Face à une ou potentiellement deux listes de gauche, Laurence Garnier (LR) et Valérie Oppelt (LREM) devraient chacune se maintenir. A moins que cette dernière, mais rien n’est moins sûr, n’arrive à convaincre ses rivales de se rallier à son étonnante proposition dégainée mardi soir : la constitution d’une liste d’union locale, regroupant tous les partis, appelée « Nantes unie » ! « Je souhaite que l’on trouve un chemin politique commun pour porter un projet original dans ces circonstances aussi exceptionnelles que dramatiques », justifie Valérie Oppelt, qui était arrivée en quatrième place au premier tour (13 %).

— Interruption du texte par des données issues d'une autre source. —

(** * ccfeplot: the [CcfePlot] plotting session

    A shallow embedding of [src/ccfeplot/ccfeplot.py].  The class wraps a
    renderer (matplotlib); the renderer's side of every call is recorded as
    an event in a trace, the object's attributes are the fields of a record,
    and a method is a function in a state-and-exception monad over the pair
    of both. *)

From Stdlib Require Import ZArith Lia.
From stdpp Require Import gmap strings list fin_maps.

#[local] Set Warnings "-register-all".

Open Scope string_scope.
Open Scope list_scope.
Open Scope Z_scope.

(** ** Python values *)

(** A drawing surface created by the renderer: the figure it belongs to and
    its place in that figure's grid. *)
Record Axes := mkAxes { ax_fig : nat; ax_row : nat; ax_col : nat }.

Global Instance Axes_eq_dec : EqDecision Axes.
Proof. solve_decision. Defined.

(** A dictionary key that is text or an integer. *)
Inductive pykey :=
| KStr (s : string)
| KInt (n : Z).

Global Instance pykey_eq_dec : EqDecision pykey.
Proof. solve_decision. Defined.

(** The values that travel through the wrapper: data, option values and
    handles.  A float is kept as its decimal literal [m * 10^e]; the wrapper
    only ever hands it on. *)
Inductive pyval :=
| VNone
| VBool (b : bool)
| VInt (n : Z)
| VFloat (m e : Z)
| VStr (s : string)
| VTuple (l : list pyval)
| VList (l : list pyval)
| VDict (d : list (pykey * pyval))
| VAxes (a : Axes).

(** The exceptions the code raises or lets through. *)
Inductive exn :=
| NotImplementedError
| ValueError
| IndexError
| KeyError
| TypeError
| AttributeError.

Global Instance exn_eq_dec : EqDecision exn.
Proof. solve_decision. Defined.

(** A sequence subscript [l[i]] with a Python integer: negative positions
    count from the end, anything else out of range raises [IndexError]. *)
Definition py_index {A} (l : list A) (i : Z) : exn + A :=
  let n := Z.of_nat (length l) in
  if decide (0 ≤ i < n) then
    match l !! Z.to_nat i with Some a => inr a | None => inl IndexError end
  else if decide (- n ≤ i < 0) then
    match l !! Z.to_nat (n + i) with Some a => inr a | None => inl IndexError end
  else inl IndexError.

(** The characters of a string, each as a one-character string. *)
Fixpoint chars (s : string) : list string :=
  match s with
  | EmptyString => []
  | String c s' => String c EmptyString :: chars s'
  end.

Fixpoint dict_get {V} (k : pykey) (d : list (pykey * V)) : option V :=
  match d with
  | [] => None
  | (k', v) :: d' => if decide (k = k') then Some v else dict_get k d'
  end.

(** [container[key]].  A dictionary looks the key up ([KeyError] when it is
    absent, [TypeError] when the key cannot be hashed); a list, tuple or
    string takes an integer position ([True] and [False] count as 1 and 0);
    nothing else can be subscripted. *)
Definition getitem (container key : pyval) : exn + pyval :=
  match container with
  | VDict d =>
      match key with
      | VStr s => from_option inr (inl KeyError) (dict_get (KStr s) d)
      | VInt n => from_option inr (inl KeyError) (dict_get (KInt n) d)
      | VBool b => from_option inr (inl KeyError) (dict_get (KInt (Z.b2z b)) d)
      | VList _ | VDict _ => inl TypeError
      | _ => inl KeyError
      end
  | VList l | VTuple l =>
      match key with
      | VInt n => py_index l n
      | VBool b => py_index l (Z.b2z b)
      | _ => inl TypeError
      end
  | VStr s =>
      match key with
      | VInt n => py_index (VStr <$> chars s) n
      | VBool b => py_index (VStr <$> chars s) (Z.b2z b)
      | _ => inl TypeError
      end
  | _ => inl TypeError
  end.

Definition key_val (k : pykey) : pyval :=
  match k with KStr s => VStr s | KInt n => VInt n end.

(** [for key in v]: what iterating over [v] yields. *)
Definition py_iter (v : pyval) : exn + list pyval :=
  match v with
  | VDict d => inr (key_val ∘ fst <$> d)
  | VList l | VTuple l => inr l
  | VStr s => inr (VStr <$> chars s)
  | _ => inl TypeError
  end.

(** [len(v)]. *)
Definition py_len (v : pyval) : exn + Z :=
  match v with
  | VDict d => inr (Z.of_nat (length d))
  | VList l | VTuple l => inr (Z.of_nat (length l))
  | VStr s => inr (Z.of_nat (String.length s))
  | _ => inl TypeError
  end.

(** [v[:]], the full slice. *)
Definition py_slice_all (v : pyval) : exn + pyval :=
  match v with
  | VList _ | VTuple _ | VStr _ => inr v
  | _ => inl TypeError
  end.

(** Truth value of an object in a condition. *)
Definition py_truth (v : pyval) : bool :=
  match v with
  | VNone => false
  | VBool b => b
  | VInt n => negb (Z.eqb n 0)
  | VFloat m _ => negb (Z.eqb m 0)
  | VStr s => negb (String.eqb s "")
  | VTuple l | VList l => negb (Nat.eqb (length l) 0)
  | VDict d => negb (Nat.eqb (length d) 0)
  | VAxes _ => true
  end.

(** [str.lower()] on the ASCII letters. *)
Definition lower_ascii (c : Ascii.ascii) : Ascii.ascii :=
  let n := Ascii.nat_of_ascii c in
  if ((65 <=? n) && (n <=? 90))%nat then Ascii.ascii_of_nat (n + 32) else c.

Fixpoint lower (s : string) : string :=
  match s with
  | EmptyString => EmptyString
  | String c s' => String (lower_ascii c) (lower s')
  end.

(** [numpy.arange(n)] for an integer [n]. *)
Definition arange (n : Z) : list Z := Z.of_nat <$> seq 0 (Z.to_nat n).

(** An insertion-ordered dictionary ([OrderedDict]): assigning to a key that
    is present replaces the value where it stands, a new key goes last. *)
Fixpoint dict_set {K V} `{EqDecision K} (k : K) (v : V) (d : list (K * V)) : list (K * V) :=
  match d with
  | [] => [(k, v)]
  | (k', v') :: d' =>
      if decide (k = k') then (k, v) :: d' else (k', v') :: dict_set k v d'
  end.

(** ** The renderer *)

(** What a caller may hand over as a drawing surface: the text ['default'],
    a surface, a tuple or a list of integers, an integer, or [None]. *)
Inductive target :=
| TStr (s : string)
| TAxes (a : Axes)
| TTuple (l : list Z)
| TList (l : list Z)
| TInt (n : Z)
| TNone.

Global Instance target_eq_dec : EqDecision target.
Proof. solve_decision. Defined.

(** One call into the renderer, or one line printed. *)
Inductive event :=
| EvSubplots (fig : nat) (nrows ncols : Z) (fig_kw : gmap string pyval)
| EvSca (a : Axes)
| EvTickFormat (a : Axes)
| EvPlot (a : Axes) (x : pyval) (args : list pyval) (kw : gmap string pyval)
| EvLegend (a : Axes) (kw : gmap string pyval) (leg : nat)
| EvDraggable (leg : nat)
| EvAutoscale (a : Axes) (enable axis tight : pyval)
| EvShow (fig : nat)
| EvDraw (fig : nat)
| EvPrint (msg : string).

(** The renderer's global state: its interactive flag, the figures whose
    window was closed, the next figure and legend it will create, and the
    calls made so far, oldest first. *)
Record Env := mkEnv {
  interactive : bool;
  closed_figs : list nat;
  next_fig : nat;
  next_leg : nat;
  trace : list event
}.

(** What the module reads off the renderer when it is loaded and when it
    sorts keyword options: [hasattr(plt.subplots, key)],
    [hasattr(plt.legend, key)], [hasattr(plt.plot, key)], each an attribute
    probe on a function object, and [rcParams['figure.dpi']]; and whether
    [plt.subplots] takes a given set of figure options or rejects it. *)
Class Renderer := {
  hasattr_subplots : string → bool;
  hasattr_legend : string → bool;
  hasattr_plot : string → bool;
  rc_figure_dpi : pyval;
  subplots_accepts : gmap string pyval → bool
}.

(** The attribute names of a Python function object. *)
Definition function_attributes : list string :=
  [ "__annotations__"; "__builtins__"; "__call__"; "__class__";
    "__closure__"; "__code__"; "__defaults__"; "__delattr__"; "__dict__";
    "__dir__"; "__doc__"; "__eq__"; "__format__"; "__ge__"; "__get__";
    "__getattribute__"; "__getstate__"; "__globals__"; "__gt__";
    "__hash__"; "__init__"; "__init_subclass__"; "__kwdefaults__";
    "__le__"; "__lt__"; "__module__"; "__name__"; "__ne__"; "__new__";
    "__qualname__"; "__reduce__"; "__reduce_ex__"; "__repr__";
    "__setattr__"; "__sizeof__"; "__str__"; "__subclasshook__";
    "__type_params__"; "__wrapped__" ].

Definition function_hasattr (key : string) : bool :=
  bool_decide (key ∈ function_attributes).

(** The keyword options [plt.subplots] knows, its own and those it hands
    to the figure; [squeeze] is set by the caller in this code. *)
Definition figure_options : list string :=
  [ "figsize"; "dpi"; "sharex"; "sharey"; "num"; "facecolor"; "edgecolor";
    "frameon"; "FigureClass"; "clear"; "subplot_kw"; "gridspec_kw";
    "linewidth"; "subplotpars"; "tight_layout"; "constrained_layout" ].

(** The renderer as Python gives it: [plt.subplots], [plt.legend] and
    [plt.plot] are plain functions, so a probe answers for the attributes
    of a function object and for nothing else. *)
Definition pyplot : Renderer := {|
  hasattr_subplots := function_hasattr;
  hasattr_legend := function_hasattr;
  hasattr_plot := function_hasattr;
  rc_figure_dpi := VFloat 1000 (-1);
  subplots_accepts := λ fig_kw,
    forallb (λ key, bool_decide (key ∈ figure_options)) (map_to_list fig_kw).*1
|}.

(** A probe on [plt.plot] that answers only for double-underscore names,
    as every probe on a function object does. *)
Definition plot_probe_private `{Renderer} : Prop :=
  ∀ key, hasattr_plot key = true → String.prefix "__" key = true.

(** ** The session object *)

(** The class attributes of [CcfePlot]. *)
Module Cls.
Section Cls.
Context `{Renderer}.

Definition _figure_defaults : gmap string pyval :=
<["figsize" := VNone]> (<["dpi" := rc_figure_dpi]>
(<["sharex" := VBool false]> (<["sharey" := VBool false]> ∅))).

Definition _legend_defaults : gmap string pyval :=
<["loc" := VStr "best"]> (<["fancybox" := VBool true]>
(<["framealpha" := VFloat 8 (-1)]> (<["numpoints" := VInt 1]>
(<["ncol" := VInt 1]> ∅)))).

Definition _plot_defaults : gmap string pyval :=
<["linestyle" := VStr "-"]> ∅.

Definition _other_defaults : gmap string pyval :=
<["showlegend" := VBool true]> ∅.


Definition _line_attributes : list string :=
[ "label"; "linewidth"; "linestyle"; "marker"; "markerfacecolor";
  "markeredgewidth"; "markersize"; "markeredgecolor"; "markevery";
  "alpha"; "color" ].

Une concurrente avec laquelle la candidate de droite Laurence Garnier (en deuxième place avec 19,94 %), déçue de son score expliqué selon elle par une « prime au sortant », s’était pourtant trouvé des « points de convergence ». Pourraient-elle, a minima, tenter une alliance LR-LREM ? «La main reste tendue», indique ce mercredi Laurence Garnier, qui rejette cependant cette idée de «parti unique à Nantes», tout comme Johanna Rolland et Julie Laernoes.

Pour le reste, aucun des candidats éliminés au premier tour n’a officiellement donné de consignes de vote. D’éventuelles recommandations qui n’influeront de toute façon pas l’issue du scrutin.